I groaned, annoyed by his know-it-all attitude. I’d forgotten that unfortunate aspect of his personality. Crawford always knew everything and would always make you feel like a loser because you didn’t know everything he knew.

Such a loving brother.

“There’s still a possibility you will be arrested, Eden.”

I laughed. I actually laughed because it just seemed so absurd, the idea that I could be arrested for anything, let alone an accident in which I lost my car and my favorite dress. I was the one with over five thousand dollars’ worth of medical bills waiting to be paid (the insurance through my job pretty much sucks). I was the one who was taken to the hospital by ambulance. This guy…he had a few bruises. He didn’t even bother to go to the doctor until two or three days later. “This whole thing is ridiculous,” I scoffed. “He had to have hit me. Have you seen my car?”

Crawford inclined his head slightly. “My assistant is tracking some photos down as we speak.”

I shook my head again and began to pace, walking the length of the small dining room behind the line of chairs where Mom and my Dad sat side by side. They were always next to each other. I was so used to Vera being at my Dad’s side that I hardly thought about it anymore. I don’t even have memories–not really strong memories–of a time before my stepmom.

Or Crawford.

But Crawford was more of an enigma to me. He was always busy with sports and his own thing, always off doing something with his friends. Maybe that was why I shadowed him so much during his free time. Because he had so little of it that it was the only time I could hang out with him.

And then he went to college. I hardly saw him at all during that time. Just a few weeks during the summer when he had time off from whatever he was involved in at school. One year he had a football training camp he had to attend. Another year, he went off with a group of classmates to hike part of the Appalachian Trail. Another year he had a job he wanted to keep.

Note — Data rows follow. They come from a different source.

(* ===== verification/Drivers.v ===== *)
(** The device drivers of [server/devices/]: the registry of device types and the
    sampling loops.

    A driver is a loop that fills [sample] and yields it. Its inputs (the lines or
    frames the meter sends, the registers of the monitors) are lists of what the
    port or the bus delivers, one element per iteration; sleeping and the serial
    port settings are left out. A loop stops when the device stops running or its
    input ends: the list is what arrives until then. When a port fails,
    [boost::asio::read] throws, and the handler in [Device::run] logs it and ends the
    driver's thread; the queue is then as at the end of the list. *)

From S2P Require Import Prelude StdMap CInt Floats Storage Types DeviceOps DeviceRun.

Local Open Scope Z_scope.

(** ** The registry *)

(** The template arguments a type name is registered with: [n_lines], [max_freq]
    and [pdu]. *)
Record DeviceType := mkDeviceType { ty_lines : Z; ty_freq : Z; ty_pdu : bool }.

(** [RegisterDevice] inserts each type at start-up; [USE_DEVICE_APCAPE] is a build
    option. *)
Definition device_register (use_apcape : bool) : stdmap string DeviceType :=
  foldl (λ m kv, assign kv.1 kv.2 m) []
    ([("LMG450"%string, mkDeviceType 4 20 true); ("LMG500"%string, mkDeviceType 8 20 true);
      ("ArduPower"%string, mkDeviceType 16 1000 false); ("WattsUp"%string, mkDeviceType 1 1 false);
      ("Dummy"%string, mkDeviceType 24 1 true)] ++
     if use_apcape then [("APCape-8L"%string, mkDeviceType 8 1200 false)] else []).

(** ** Boost's string algorithms *)

(** [boost::trim_if] and [boost::split], with a predicate that tells the
    characters to trim or to split at. *)
Class BoostText := {
  trim_if : (ascii → bool) → list ascii → list ascii;
  split : (ascii → bool) → list ascii → list (list ascii)
}.

(** Fields joined by separators. *)
Fixpoint join (sep : ascii) (fields : list (list ascii)) : list ascii :=
  match fields with
  | [] => []
  | [x] => x
  | x :: fields => x ++ sep :: join sep fields
  end.

(** Neither end is a character to trim. *)
Definition untrimmable (f : ascii → bool) (l : list ascii) : Prop :=
  (∀ c, head l = Some c → f c = false) ∧ (∀ c, last l = Some c → f c = false).

(** The documented behaviour: trimming takes the characters off both ends, and
    splitting gives the fields between the separators, empty ones included. *)
Class BoostTextLaws `{!BoostText} : Prop := {
  trim_if_law f a l b :
    Forall (λ c, f c = true) a → Forall (λ c, f c = true) b → untrimmable f l →
    trim_if f (a ++ l ++ b) = l;
  split_law f sep fields :
    f sep = true → fields ≠ [] → Forall (Forall (λ c, f c = false)) fields →
    split f (join sep fields) = fields
}.

Section Drivers.
Context {V Q : Type} `{!SampleStore V, !SpscQueue Q}.
Implicit Types (d : Device V Q) (s : list double).

(** [Device::create_device]: [None] for [nullptr]. *)
Definition create_device (use_apcape : bool) (type name url : string) : option (Device V Q) :=
  t ← find type (device_register use_apcape);
  Some (Device_new name url (ty_freq t) (ty_lines t) (ty_pdu t)).

(** [sample[i] = x]; the vector has [n_lines] elements. *)
Definition store (i : nat) (x : double) : M (Device V Q) unit :=
  d ← get;
  if (i <? length (sample d))%nat then put (set_sample (<[i := x]> (sample d)) d)
  else crash OutOfBounds.

Definition yield_sample : M (Device V Q) unit := d ← get; yield (sample d).

(** [while (is_running()) body(x)], one [x] per iteration. *)
Fixpoint while_running {A} (body : A → M (Device V Q) unit) (inputs : list A) : M (Device V Q) unit :=
  match inputs with
  | [] => mret tt
  | x :: inputs =>
      d ← get;
      if dev_running d then body x;; while_running body inputs else mret tt
  end.

(** ** Dummy *)

Definition done_ : double := double_of_Z 1.

Definition dummy_init (n_lines : nat) : M (Device V Q) unit :=
  for_each (λ i, store i (ddiv (double_of_Z (Z.of_nat i + 1)) (double_of_Z 100))) (seq 0 n_lines).

(** [sample[i] += 1] *)
Definition increment (i : nat) : M (Device V Q) unit :=
  d ← get;
  match sample d !! i with
  | Some x => store i (dadd x done_)
  | None => crash OutOfBounds
  end.

Definition dummy_readf (n_lines : nat) (ticks : list unit) : M (Device V Q) unit :=
  dummy_init n_lines;;
  while_running (λ _, for_each increment (seq 0 n_lines);; yield_sample) ticks.

(** ** ArduPower *)

Definition ardupower_readf (ticks : list unit) : M (Device V Q) unit :=
  while_running (λ _, increment 0;; yield_sample) ticks.

(** ** WattsUp *)

(** What the driver sends before it reads. *)
Definition wattsup_commands : list string :=
  ["#L,R,0;"; "#R,W,0;"; "#L,W,3,E,1,1;"]%string.

Definition wattsup_trimmed (c : ascii) : bool :=
  match byte_val c with 32 | 9 | 13 | 10 | 59 => true | _ => false end.

Definition comma : ascii := byte_of 44.

(** [stod] is the standard library's: it throws when its text is no number. *)
Context `{!BoostText} (stod : list ascii → outcome double).

Definition tenth : double := double_of_decimal false 1 (-1).

Definition wattsup_line (line : list ascii) : M (Device V Q) unit :=
  let vsample := split (λ c, Ascii.eqb c comma) (trim_if wattsup_trimmed line) in
  if (length vsample =? 21)%nat then
    x ← lift (stod (default [] (vsample !! 3%nat)));
    store 0 (dmul x tenth);;
    yield_sample
  else mret tt.

Definition wattsup_readf (lines : list (list ascii)) : M (Device V Q) unit :=
  while_running wattsup_line lines.

(** ** LMG *)

Definition header_bytes : nat := 7.
Definition trailer_bytes : nat := 1.
Definition frame_bytes (n_lines : nat) : nat := header_bytes + n_lines * 4 + trailer_bytes.

(** [memcpy(&v, frame + header_bytes + s * 4, 4); sample[s] = v] *)
Definition frame_value (frame : list ascii) (i : nat) : double :=
  double_of_float (bytes_float (slice (header_bytes + i * 4) (header_bytes + i * 4 + 4) frame)).

Definition lmg_frame (n_lines : nat) (frame : list ascii) : M (Device V Q) unit :=
  for_each (λ i, store i (frame_value frame i)) (seq 0 n_lines);;
  yield_sample.

Definition lmg_readf (n_lines : nat) (frames : list (list ascii)) : M (Device V Q) unit :=
  while_running (lmg_frame n_lines) frames.
End Drivers.

(** ** APCape *)

(** [INA219]: what reading the two bytes of each register gives, or the failure of the
    bus. A raw value is an [unsigned short]; the dividers are [float]s. *)
Module INA219.

Definition Monitor : Type := Z → option (Z * Z).

Definition INA219_REG_SHUNTVOLTAGE : Z := 0x01.
Definition INA219_REG_BUSVOLTAGE : Z := 0x02.
Definition INA219_REG_POWER : Z := 0x03.
Definition INA219_REG_CURRENT : Z := 0x04.

(** [twosToInt(val, len)]: [1 << len - 1] is [1 << (len - 1)]. *)
Definition twosToInt (val len : Z) : Z :=
  if negb (Z.land val (2 ^ (len - 1)) =? 0) then val - 2 ^ len else val.

Definition high_bit (b0 : Z) : bool := Z.shiftr b0 7 =? 1.

Definition getBusVoltage_raw (dev : Monitor) : Z :=
  match dev INA219_REG_BUSVOLTAGE with
  | None => 0
  | Some (b0, b1) =>
      if high_bit b0 then
        let testint := u16 (b0 * 256 + b1) in
        let othernew := u16 (twosToInt testint 16) in
        u16 (Z.shiftr othernew (3 * 4))
      else u16 (Z.shiftr (Z.lor (Z.shiftl b0 8) b1) 3 * 4)
  end.

Definition getShuntVoltage_raw (dev : Monitor) : Z :=
  match dev INA219_REG_SHUNTVOLTAGE with
  | None => 0
  | Some (b0, b1) =>
      if high_bit b0 then u16 (twosToInt (u16 (b0 * 256 + b1)) 16)
      else u16 (Z.lor (Z.shiftl b0 8) b1)
  end.

Definition getCurrent_raw (dev : Monitor) : Z :=
  match dev INA219_REG_CURRENT with
  | None => 0
  | Some (b0, b1) =>
      if high_bit b0 then u16 (twosToInt (u16 (b0 * 256 + b1)) 16)
      else u16 (Z.lor (Z.shiftl b0 8) b1)
  end.

Definition getPower_raw (dev : Monitor) : Z :=
  match dev INA219_REG_POWER with
  | None => 0
  | Some (b0, b1) =>
      if high_bit b0 then u16 (u32 (twosToInt (u32 (b0 * 256 + b1)) 16))
      else u16 (Z.lor (Z.shiftl b0 8) b1)
  end.

(** The literals [0.001], [7.142857] and [0.357142]; the dividers are stored as
    [float]s. *)
Definition milli : double := double_of_decimal false 1 (-3).
Definition currentDivider_mA : float32 := float_of_double (double_of_decimal false 7142857 (-6)).
Definition powerDivider_mW : float32 := float_of_double (double_of_decimal false 357142 (-6)).

Definition getShuntVoltage_mV (dev : Monitor) : float32 :=
  float_of_double (dmul (double_of_float (float_of_Z (getShuntVoltage_raw dev))) milli).
Definition getBusVoltage_V (dev : Monitor) : float32 :=
  float_of_double (dmul (double_of_float (float_of_Z (getBusVoltage_raw dev))) milli).
Definition getCurrent_mA (dev : Monitor) : float32 :=
  fdiv (float_of_Z (getCurrent_raw dev)) currentDivider_mA.
Definition getPower_mW (dev : Monitor) : float32 :=
  fdiv (float_of_Z (getPower_raw dev)) powerDivider_mW.

(** The two bytes written to the calibration and to the configuration register. *)
Definition calibration_bytes : Z * Z := (Z.land (Z.shiftr 0x16DB 8) 0xFF, Z.land 0x16DB 0xFF).
Definition config : Z :=
  Z.lor (Z.lor (Z.lor (Z.lor 0x2000 0x1800) 0x0400) 0x0018) 0x0007.
Definition config_bytes : Z * Z := (Z.land (Z.shiftr config 8) 0xFF, Z.land config 0xFF).

End INA219.

Section APCape.
Context {V Q : Type} `{!SampleStore V, !SpscQueue Q}.

Definition apcape_read (metric : Metric) (dev : INA219.Monitor) : double :=
  double_of_float
    match metric with
    | power => INA219.getPower_mW dev
    | voltage => INA219.getBusVoltage_V dev
    | current => INA219.getCurrent_mA dev
    | _ => INA219.getPower_mW dev
    end.

(** [get_lines().at(i)] throws when the line is not there. *)
Definition apcape_line (devs : list INA219.Monitor) (i : nat) : M (Device V Q) unit :=
  d ← get;
  match find (Z.of_nat i) (lines d) with
  | None => throw (Exn OutOfRange "map::at")
  | Some ln =>
      match devs !! i with
      | Some m => store i (apcape_read (line_metric ln) m)
      | None => crash OutOfBounds
      end
  end.

Definition apcape_readf (n_lines : nat) (ticks : list (list INA219.Monitor)) : M (Device V Q) unit :=
  while_running (λ devs, for_each (apcape_line devs) (seq 0 n_lines);; yield_sample) ticks.
End APCape.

And then that summer before law school. He was only home a week, but it was an incredibly awkward week, in part because of what had happened between us when he invited me to stay in his dorm with him. Then there was the favor I asked of him…

“You should expect to be arrested at some point in the next week or two, Eden.”

I turned on my heel and stared at Crawford. “Me? Why me?”

“Because you’re not the police commissioner’s child, but the guy you hit is.”

My head started to spin then. I took a step forward and nearly fell flat on my ass. If Crawford hadn’t jumped up and got his arm around my waist, I would have been on the floor.

“Take her to the couch,” Dad said, worry dripping from his voice like water from a soaked paper towel.

Crawford swung me up into his arms, and I found myself nestled around his chest, my head fitting perfectly on the width of his shoulder. He smelled like something expensive–patchouli and sage–a strong, masculine scent that would have made my knees weak if they hadn’t already given out on me. Tough, I had to admit, I kind of missed the Drakkar he favored in high school.

I was almost disappointed when we got to the couch and he lay me down, settling my body carefully against the soft cushions, his hand dragging against my arm before he stepped back, almost as though he wanted to touch me, almost as though he cared about me.

But that couldn’t be possible, could it?

“Here,” Dad said, pushing Crawford aside as she bent to press a cool cloth against my forehead. “This will make you feel better.”

And then the doorbell rang at the same moment Crawford’s phone rang.